(* ===== verification/SyncProps.v ===== *)
(** * SyncProps: the properties of the sync engine

    The theorems about the provider of
    [src/context/TransactionContext.tsx] that the rest of the application
    relies on, each stated on the handlers of [Engine] and proved from the
    summaries of [EngineSpec] and the invariants of [EngineInv] and
    [EngineOrder]:

    - the retry loop: the backoff sequence, the bound on the attempts, the
      first success, the fuel;
    - the single-flight guard and the offline paths;
    - [addTransaction] and its error path;
    - the pull: when the cursor moves and what is persisted;
    - the well-formedness of the world and the uniqueness of identifiers;
    - the start of the application.

    Each theorem with hypotheses is applied to a concrete world over the
    Firestore collection of [Remote]. *)

From stdpp Require Import pretty.
From S2P Require Import Prelude Effects Types Ledger Storage Remote.
From S2P Require Import Engine EngineRules EngineOrder EngineInv EngineSpec.

(** ** The worlds the theorems are applied to *)

(** A generator of identifiers that never repeats. *)
Definition uuid0 (n : nat) : string := "u" +:+ pretty n.

Definition groceries : Transaction :=
  mkTransaction "s1" 4200 "Food" expense 1700000000000 "weekly" true.
Definition salary : Transaction :=
  mkTransaction "s2" 250000 "Salary" income 1700000100000 "" true.
Definition coffee : NewTransaction :=
  mkNewTransaction 350 "Food" expense 1700000200000 "espresso".

(** An environment with the given scripts, the clock at the instant
    1700000300000 and two sample transactions. *)
Definition env_of (net uploads queries writes reads : list bool) : Env :=
  mkEnv net uploads queries writes reads uuid0 0 1700000300000
    [groceries; salary].

(** The application installed and not yet started. *)
Definition installed_app (e : Env) : World Collection :=
  mount storage_empty ∅ e.

(** The application after its first start: the sample data is loaded. *)
Definition started_app (e : Env) : World Collection :=
  exec initialize (installed_app e).

(** The events of an upload that failed five times. *)
Definition backoff_trace (tx : Transaction) : list Event :=
  [ESetDoc tx false; ESleep 1000; ESetDoc tx false; ESleep 2000;
   ESetDoc tx false; ESleep 4000; ESetDoc tx false; ESleep 8000;
   ESetDoc tx false; EToast (toast_upload_failed (id tx))].

Lemma uuid0_inj n m : uuid0 n = uuid0 m → n = m.
Proof. unfold uuid0. simpl. intros [= Hp]. simpl in Hp. by apply pretty_nat_inj. Qed.

Lemma inv_installed_app net uploads queries writes reads :
  inv (installed_app (env_of net uploads queries writes reads)).
Proof.
  apply inv_mount.
  - apply known_nil.
  - split; [by apply (bool_decide_unpack _)|]. by repeat constructor.
  - by intros t tx ?%elem_of_nil.
  - intros n m _ Hlt ?%uuid0_inj. lia.
Qed.

Lemma inv_started_app net uploads queries writes reads :
  inv (started_app (env_of net uploads queries writes reads)).
Proof.
  apply (inv_for_inv []), keeps_initialize, inv_for_nil, inv_installed_app.
Qed.

(** ** The retry loop *)

Section retry_loop.
Context {R : Type} `{!RemoteLedger R}.
Implicit Types (w : World R) (tx : Transaction).

(** C1: an upload that fails five times is attempted exactly five times,
    with sleeps of 1, 2, 4 and 8 seconds between the attempts and none after
    the last; one failure toast is shown, the clock has moved on by 15
    seconds, and the ledger, the store and the remote ledger are as
    before. *)
Theorem attemptSync_backoff tx w rest :
  uploads (env w) = replicate 5 false ++ rest →
  outcome (attemptSyncTransaction tx) w = Ok ()
  ∧ trace (exec (attemptSyncTransaction tx) w) = trace w ++ backoff_trace tx
  ∧ now (env (exec (attemptSyncTransaction tx) w)) = now (env w) + 15000
  ∧ uploads (env (exec (attemptSyncTransaction tx) w)) = rest
  ∧ ledger (exec (attemptSyncTransaction tx) w) = ledger w
  ∧ storage (exec (attemptSyncTransaction tx) w) = storage w
  ∧ remote (exec (attemptSyncTransaction tx) w) = remote w.
Proof. intros Hup. concrete w. by_run. Qed.

(** C20: [attemptSyncTransaction] always resolves: the loop ends within
    [MAX_RETRIES] turns, the fuel of the model is never exhausted and no
    rejection escapes. *)
Theorem attemptSync_resolves tx w :
  outcome (attemptSyncTransaction tx) w = Ok ().
Proof. wp_start. by rewrite wp_attemptSyncTransaction. Qed.

(** C8: when the first upload resolves, the document is written, the entry
    is marked as synced in the list of the hook, the marked list is written
    to the store (when that write resolves), one success toast is shown and
    nothing is slept. *)
Theorem attemptSync_first_success tx w :
  answer (uploads (env w)) = true →
  remote (exec (attemptSyncTransaction tx) w) = upload tx (remote w)
  ∧ ledger (exec (attemptSyncTransaction tx) w) = mark_synced (id tx) (ledger w)
  ∧ trace (exec (attemptSyncTransaction tx) w)
    = trace w ++ [ESetDoc tx true;
                  ESetItem "transactions" (answer (writes (env w)));
                  EToast (toast_uploaded (id tx))]
  ∧ now (env (exec (attemptSyncTransaction tx) w)) = now (env w)
  ∧ (answer (writes (env w)) = true →
     stored (storage (exec (attemptSyncTransaction tx) w))
     = mark_synced (id tx) (ledger w)).
Proof.
  intros Hup. wp_start. rewrite wp_attemptSyncTransaction.
  unfold MAX_RETRIES. cbn [retry]. rewrite Hup. unfold turn. rewrite Hup.
  rewrite ledger_toasted, ledger_marked, ledger_uploaded.
  unfold_worlds. simpl. rewrite Hup.
  split_and!; [done|done|by rewrite <- !app_assoc|done|by intros ->].
Qed.

(** One call of [attemptSyncTransaction] makes at least one and at
    most [MAX_RETRIES] uploads. *)
Theorem attemptSync_attempts_bounded tx w :
  (uploads_in (trace w) < uploads_in (trace (exec (attemptSyncTransaction tx) w))
   ≤ uploads_in (trace w) + MAX_RETRIES)%nat.
Proof.
  wp_start. rewrite wp_attemptSyncTransaction.
  pose proof (uploads_in_retry MAX_RETRIES tx 0 INITIAL_DELAY w) as Hb.
  unfold MAX_RETRIES in *. simpl min in Hb. lia.
Qed.

(** A turn of the loop sleeps for [delay] when the upload failed and an
    attempt is left, and not at all otherwise. *)
Lemma now_turn tx attempt delay w :
  now (env (turn tx attempt delay w))
  = now (env w)
    + (if answer (uploads (env w)) then 0
       else if bool_decide (S attempt < MAX_RETRIES)%nat then delay else 0).
Proof.
  unfold turn, marked, saved, uploaded. repeat case_match; simpl; lia.
Qed.

(** With [n] attempts left the loop sleeps for at most
    [delay * (2 ^ (n - 1) - 1)]: the delays double and none follows the
    last attempt. *)
Lemma now_retry n tx attempt delay w :
  (attempt + n = MAX_RETRIES)%nat → 0 ≤ delay →
  now (env w) ≤ now (env (retry n tx attempt delay w))
  ≤ now (env w) + delay * (2 ^ Z.of_nat (n - 1) - 1).
Proof.
  revert attempt delay w. induction n as [|n IH]; intros attempt delay w Hn Hd;
    cbn [retry]; [simpl; lia|].
  assert (0 < 2 ^ Z.of_nat (S n - 1)) by (apply Z.pow_pos_nonneg; lia).
  pose proof (now_turn tx attempt delay w) as Ht.
  destruct (answer (uploads (env w))); [nia|].
  specialize (IH (S attempt) (delay * 2) (turn tx attempt delay w)).
  destruct n as [|n]; [rewrite bool_decide_false in Ht by lia; simpl; lia|].
  rewrite bool_decide_true in Ht by lia.
  replace (S (S n) - 1)%nat with (S n) in * by lia.
  replace (S n - 1)%nat with n in IH by lia.
  rewrite Nat2Z.inj_succ, Z.pow_succ_r by lia. nia.
Qed.

(** C11: one call of [attemptSyncTransaction] is bounded, whatever the
    network answers: it makes at least one and at most five uploads, and
    the pauses between them add up to at most 15 seconds. *)
Theorem attemptSync_bounded tx w :
  (uploads_in (trace w) < uploads_in (trace (exec (attemptSyncTransaction tx) w))
   ≤ uploads_in (trace w) + 5)%nat
  ∧ now (env w) ≤ now (env (exec (attemptSyncTransaction tx) w))
    ≤ now (env w) + 15000.
Proof.
  wp_start. rewrite wp_attemptSyncTransaction.
  pose proof (uploads_in_retry MAX_RETRIES tx 0 INITIAL_DELAY w) as Hb.
  pose proof (now_retry MAX_RETRIES tx 0 INITIAL_DELAY w eq_refl) as Ht.
  unfold MAX_RETRIES, INITIAL_DELAY in *. simpl min in Hb.
  change (1000 * (2 ^ Z.of_nat (5 - 1) - 1)) with 15000 in Ht. lia.
Qed.

(** Any fuel of at least [MAX_RETRIES] gives the run of
    [attemptSyncTransaction]. *)
Theorem attempt_loop_fuel_irrelevant fuel tx w :
  (MAX_RETRIES ≤ fuel)%nat →
  attempt_loop fuel tx 0 false INITIAL_DELAY w = attemptSyncTransaction tx w.
Proof. intros Hfuel. by apply attempt_loop_fuel. Qed.
End retry_loop.

Lemma attemptSync_backoff_witness :
  trace (exec (attemptSyncTransaction groceries)
           (installed_app (env_of [] (replicate 5 false) [] [] [])))
  = backoff_trace groceries.
Proof.
  exact (proj1 (proj2 (attemptSync_backoff groceries
           (installed_app (env_of [] (replicate 5 false) [] [] [])) [] eq_refl))).
Defined.

Lemma attemptSync_first_success_witness :
  ledger (exec (attemptSyncTransaction (with_synced false groceries))
            (started_app (env_of [] [true] [] [] [])))
  = [groceries; with_synced false salary].
Proof.
  exact (proj1 (proj2 (attemptSync_first_success (with_synced false groceries)
           (started_app (env_of [] [true] [] [] [])) eq_refl))).
Defined.

Lemma attempt_loop_fuel_irrelevant_witness :
  attempt_loop 7 groceries 0 false INITIAL_DELAY
    (installed_app (env_of [] [false; true] [] [] []))
  = attemptSyncTransaction groceries
      (installed_app (env_of [] [false; true] [] [] [])).
Proof. apply attempt_loop_fuel_irrelevant. unfold MAX_RETRIES. lia. Defined.

(** ** The single-flight guard and the offline paths *)

Section guard.
Context {R : Type} `{!RemoteLedger R}.
Implicit Types (w : World R) (c : Closure) (tx : Transaction).

(** A cycle requested by a closure that saw a cycle in flight is
    dropped: nothing is uploaded, fetched, shown or changed. *)
Theorem guard_drops_cycle c tx w :
  isSyncing c = true →
  syncSingleTransaction c tx w = (Ok (), w) ∧ syncAllTransactions c w = (Ok (), w).
Proof. intros Hc. unfold syncSingleTransaction, syncAllTransactions. by rewrite Hc. Qed.

(** C13: the guard is released at the end of a cycle that took it, on every
    path; a dropped cycle leaves it as it is. *)
Theorem guard_released c tx w :
  hook_isSyncing (exec (syncAllTransactions c) w)
  = (if isSyncing c then hook_isSyncing w else false)
  ∧ hook_isSyncing (exec (syncSingleTransaction c tx) w)
    = (if isSyncing c then hook_isSyncing w else false).
Proof.
  split; wp_start;
    rewrite ?wp_syncAllTransactions, ?wp_syncSingleTransaction;
    unfold guarded; by destruct (isSyncing c).
Qed.

(** Offline, a bulk sync shows one informational toast and changes
    neither the ledger, nor the store, nor the remote ledger. *)
Theorem syncAll_offline c w :
  isSyncing c = false → answer (net (env w)) = false →
  trace (exec (syncAllTransactions c) w)
  = trace w ++ [ENetInfo false; EToast toast_offline]
  ∧ heap (exec (syncAllTransactions c) w) = heap w
  ∧ ledger (exec (syncAllTransactions c) w) = ledger w
  ∧ storage (exec (syncAllTransactions c) w) = storage w
  ∧ remote (exec (syncAllTransactions c) w) = remote w.
Proof.
  intros Hc Hnet. wp_start. rewrite wp_syncAllTransactions.
  unfold guarded, synced_all. rewrite Hc. simpl (net _). rewrite Hnet.
  unfold_worlds. simpl. rewrite Hnet. by rewrite <- !app_assoc.
Qed.

(** The guard reads the closure, not the hook: a closure that did not
    see the cycle in flight starts a second one while the hook says that a
    cycle is running, and releases the guard of the first when it ends. *)
Theorem guard_reads_closure c w :
  isSyncing c = false → hook_isSyncing w = true →
  (length (trace w) < length (trace (exec (syncAllTransactions c) w)))%nat
  ∧ hook_isSyncing (exec (syncAllTransactions c) w) = false.
Proof.
  intros Hc _. wp_start. rewrite wp_syncAllTransactions.
  unfold guarded. rewrite Hc. split; [|done]. simpl trace.
  apply (trace_synced_all_grows c (set_hook_isSyncing true w)).
Qed.
End guard.

Lemma guard_drops_cycle_witness :
  syncAllTransactions (mkClosure 0 true false)
    (started_app (env_of [] [] [] [] []))
  = (Ok (), started_app (env_of [] [] [] [] [])).
Proof.
  exact (proj2 (guard_drops_cycle (mkClosure 0 true false) groceries
                  (started_app (env_of [] [] [] [] [])) eq_refl)).
Defined.

Lemma syncAll_offline_witness :
  ledger (exec (syncAllTransactions (mkClosure 1 false false))
            (started_app (env_of [false] [] [] [] [])))
  = [with_synced false groceries; with_synced false salary].
Proof.
  exact (proj1 (proj2 (proj2 (syncAll_offline (mkClosure 1 false false)
           (started_app (env_of [false] [] [] [] [])) eq_refl eq_refl)))).
Defined.

Lemma guard_reads_closure_witness :
  hook_isSyncing
    (exec (syncAllTransactions (mkClosure 1 false false))
       (set_hook_isSyncing true (started_app (env_of [true] [] [] [] []))))
  = false.
Proof.
  exact (proj2 (guard_reads_closure (mkClosure 1 false false)
           (set_hook_isSyncing true (started_app (env_of [true] [] [] [] [])))
           eq_refl eq_refl)).
Defined.

(** ** Adding a transaction *)

Section adding.
Context {R : Type} `{!RemoteLedger R}.
Implicit Types (w : World R) (c : Closure) (n : NewTransaction).

(** C26: when the write to the store resolves, [addTransaction] appends
    exactly one entry to the list of the hook: the new transaction under the
    identifier drawn, unsynced when it is created; at the end of the call
    the list is the old one followed by the new entry, marked as synced or
    not according to the upload. *)
Theorem addTransaction_appends c n w :
  answer (writes (env w)) = true →
  id (created n w) = uuid (env w) (uuid_next (env w))
  ∧ synced (created n w) = false
  ∧ (ledger (exec (addTransaction c n) w)
     = updatedTransactions (ledger w) (created n w)
     ∨ ledger (exec (addTransaction c n) w)
       = mark_synced (id (created n w))
           (updatedTransactions (ledger w) (created n w))).
Proof.
  intros Hw. split_and!; [done..|]. wp_start. rewrite wp_addTransaction.
  unfold added. cbv zeta. rewrite Hw.
  lazymatch goal with
  | |- context [guarded c _ ?W] =>
      destruct (ledger_guarded_synced_one c (created n w) W) as [-> | ->]
  end; rewrite ledger_installed; auto.
Qed.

######

◆ Problem to work on: Each line from the one containing "unfold added. cbv zeta. rewrite Hw." to the final line above should be written out exactly; please omit the others.

◆ Written response:
  unfold added. cbv zeta. rewrite Hw.
  lazymatch goal with
  | |- context [guarded c _ ?W] =>
      destruct (ledger_guarded_synced_one c (created n w) W) as [-> | ->]
  end; rewrite ledger_installed; auto.
Qed.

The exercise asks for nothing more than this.